I didn't realize until I was reading friends' comments on Facebook that today is the spring equinox. We're halfway between winter and summer solstice.

In English novels set in the past, you sometimes see a reference to "Lady Day." Lady Day is March 25, not 20 or 21. It used to be associated with the spring equinox prior to various calendar reforms. It is the Feast of the Annunciation (when the angel Gabriel appeared to the virgin Mary to tell her she would conceive a son by the power of the Holy Spirit--notice it is nine months prior to Christmas, the celebration of Jesus' birth).

The novel I am thinking of in particular is Adam Bede. After Mrs. Poyser gives an earful to their landlord, the old squire, her husband keeps mentioning that they'll find out on Lady Day if they can stay on their farm. That was the day leases were renewed. Wikipedia's article has more information.

I had been contemplating the date and the season before realizing it was equinox. My thought was that March had come in like a lion, so it was high time it assumed a lamb-like demeanor. Still wild and roaring, though, I'm afraid. Today has been cloudy and windy, making it feel cold. We had a little rain, too, during the time that I was in Safeway getting groceries.

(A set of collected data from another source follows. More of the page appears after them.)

(* ===== verification/System.v ===== *)
(** * The store as a whole: what holds after any sequence of requests

    Every entry point modelled elsewhere is a [Request]; [serve] runs it the way the application does (an
    HTTP handler inside [get_db], a background job with its own sessions), and [run] serves requests
    one after another on the shared database. While a request talks to a payment provider, other work
    may commit: that is part of the provider's calls. The theorems hold after any sequence of requests. *)

From S2P Require Import Prelude Decimal Errors Money GstCalc Schema Guards GatewayGuards Evolution GstStates Invoice Repositories Lifecycle Payments.
From S2P Require Import Cart Coupons Tax Checkout Jobs Returns Shipments Accounts Roles Graphql Images Categories Products Variants TaxAdmin Gateways StoreFront Addresses Reviews Demo.

Local Open Scope string_scope.
Local Open Scope list_scope.
Local Open Scope Z_scope.

(** Requests about accounts and the staff, and the jobs that send account emails. *)
Inductive AccountRequest :=
  | Register (username email password : string) (guest : option string)
  | Login (email password : string) (guest : option string)
  | Refresh (token : string)
  | Logout (token : string)
  | ForgotPassword (email : string)
  | ResetPassword (token new_password : string)
  | ChangePassword (credentials current_password new_password : string)
  | SendVerification (credentials : string)
  | VerifyEmail (token : string)
  | ChangeEmail (credentials new_email password : string)
  | ConfirmEmailChange (token : string)
  | UpdateUser (user : uuid) (payload : UserUpdate) (credentials : string)
  | DeactivateUser (user : uuid) (credentials : string)
  | Graphql (authorization : option string) (fields : list Field)
  | ListRoles (credentials : string)
  | CreateRole (credentials name : string) (description : option string) (permissions : list Permission)
  | UpdateRole (credentials : string) (role : uuid) (name : option string) (description : option (option string))
      (permissions : option (list Permission))
  | DeleteRole (credentials : string) (role : uuid)
  | AssignRole (credentials : string) (user role : uuid)
  | PasswordResetJob (payload : json)
  | VerificationJob (payload : json)
  | EmailChangeJob (payload : json)
  | NoticeJob (payload : json).

(** Requests of a signed-in customer about their addresses, reviews and wishlist; texts as they are sent. *)
Inductive CustomerRequest :=
  | NewAddress (credentials : string) (payload : AddressCreate)
  | ChangeAddress (credentials : string) (address : Z) (payload : AddressUpdate)
  | RemoveAddress (credentials : string) (address : Z)
  | WriteReview (credentials : string) (product rating : Z) (title body : option string)
  | EditReview (credentials : string) (product : Z) (rating : option (option Z)) (title body : option (option string))
  | RemoveReview (credentials : string) (product : Z)
  | ModerateReview (credentials : string) (review : Z) (payload : ReviewModeration)
  | DeleteReview (credentials : string) (review : Z)
  | Save (credentials : string) (product : Z)
  | Unsave (credentials : string) (product : Z).

(** Requests of the staff about the catalogue. *)
Inductive CatalogueRequest :=
  | CreateCategory (credentials name : string) (description : option string)
  | UpdateCategory (credentials : string) (category : Z) (name description : option string) (is_active : option bool)
  | DeactivateCategory (credentials : string) (category : Z)
  | CategoryImage (credentials : string) (category : Z) (image : option UploadFile)
  | CreateProduct (credentials : string) (payload : ProductCreate)
  | UpdateProduct (credentials : string) (product : Z) (payload : ProductUpdate)
  | ArchiveProduct (credentials : string) (product : Z)
  | ProductImage (credentials : string) (product : Z) (image : option UploadFile)
  | SetOptions (credentials : string) (product : Z) (options : list (string * list string))
  | AddValue (credentials : string) (product option : Z) (value : string)
  | RenameValue (credentials : string) (product value_id : Z) (value : string)
  | DeleteValue (credentials : string) (product value_id : Z)
  | CreateVariants (credentials : string) (product : Z) (variants : list VariantSpec)
  | UpdateVariant (credentials : string) (product variant : Z) (patch : VariantPatch)
  | DeleteVariant (credentials : string) (product variant : Z)
  | AdjustStock (credentials : string) (product : Z) (variant : option Z) (target : StockTarget) (reason : string)
  | Convert (credentials : string) (product : Z) (options : list (string * list string)) (variants : list VariantSpec)
      (expected_stock : Z) (reason : string).

(** Requests of the staff about the tax masters. *)
Inductive TaxationRequest :=
  | CreateClassification (credentials : string) (payload : ClassificationCreate)
  | UpdateClassification (credentials : string) (classification : Z) (payload : ClassificationUpdate)
  | ApproveClassification (credentials : string) (classification : Z) (note : option string)
  | RetireClassification (credentials : string) (classification : Z)
  | CreateRule (credentials : string) (payload : RuleCreate)
  | UpdateRule (credentials : string) (rule : Z) (payload : RuleUpdate)
  | ApproveRule (credentials : string) (rule : Z) (note : option string)
  | CloseRule (credentials : string) (rule effective_to : Z)
  | RetireRule (credentials : string) (rule : Z)
  | CreateRegistration (credentials : string) (payload : RegistrationCreate)
  | UpdateRegistration (credentials : string) (registration : Z) (payload : RegistrationUpdate)
  | ApproveRegistration (credentials : string) (registration : Z) (note : option string)
  | RetireRegistration (credentials : string) (registration : Z)
  | CreateTaxSettings (credentials : string) (payload : SettingsCreate)
  | UpdateTaxSettings (credentials : string) (settings : Z) (payload : SettingsUpdate)
  | ApproveTaxSettings (credentials : string) (settings : Z) (note : option string)
  | RetireTaxSettings (credentials : string) (settings : Z).

(** Requests of the staff about payment gateways, the payment mode and the store currency. *)
Inductive GatewayRequest :=
  | NewGateway (credentials : string) (payload : ProviderConfigCreate)
  | Rotate (credentials : string) (config : uuid) (new : option CredentialsInput) (webhook_secret : option string)
  | Validate (credentials : string) (config : uuid)
  | CheckGateway (credentials : string) (config : uuid)
  | PublishableKey (credentials : string) (config : uuid) (key : string)
  | SetCurrencies (credentials : string) (config : uuid) (currencies : list string)
  | Enable (credentials : string) (config : uuid)
  | Disable (credentials : string) (config : uuid)
  | Prefer (credentials : string) (config : uuid)
  | Attest (credentials : string) (config : uuid) (payload : AttestationKind * string)
  | RetireSecret (credentials : string) (config : uuid)
  | ShowOverview (credentials : string)
  | EnableDemo (credentials : string) (confirm_no_real_money : bool)
  | DisableDemo (credentials : string)
  | ActivateLive (credentials : string) (config : uuid) (confirmation : string) (note : option string)
  | DeactivateLive (credentials reason : string)
  | SetStoreCurrency (credentials currency : string).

I like the word "vernal." I will go look it up, but I think it just means having to do with spring. I am correct. A line came to me, something like, "an urge in a vernal wood." I googled it and it was "One impulse from a vernal wood," from William Wordsworth's poem The Tables Turned: An Evening Scene on the Same Subject. He says:

One impulse from a vernal wood
May teach you more of man,
Of moral evil and of good,
Than all the sages can.

I'm not sure I agree with that. In fact, I know I don't, but later when he says:

Our meddling intellect
Mis-shapes the beauteous form of things;—
We murder to dissect.

I am in sympathy with that. I think the scientific mind is necessary and good, so sometimes it is worthwhile to tear apart a beautiful flower, to kill an animal and cut it up, and even to cut open dead people to see what's inside and to learn how things work, but it's sad, too. And dissection is a means to an end; it is something you have to do in order to accomplish something better, namely, knowledge. But appreciation of beauty is an end in itself. Isn't there some other poem about pulling a flower out of a rock to study it, but not understanding it as a result? Ah, here it is, Flower in the Crannied Wall, by Alfred, Lord Tennyson. It's short enough to reproduce here in its entirety:

Flower in the crannied wall,
I pluck you out of the crannies;—
Hold you here, root and all, in my hand,
Little flower—but if I could understand
What you are, root and all, and all in all,
I should know what God and man is.

Wordsworth and Tennyson were contemporaries, Wordsworth a bit earlier than Tennyson, but their life spans overlap. They both lived in Nineteenth Century England and saw the growth and results, for better and worse, of the Industrial Revolution.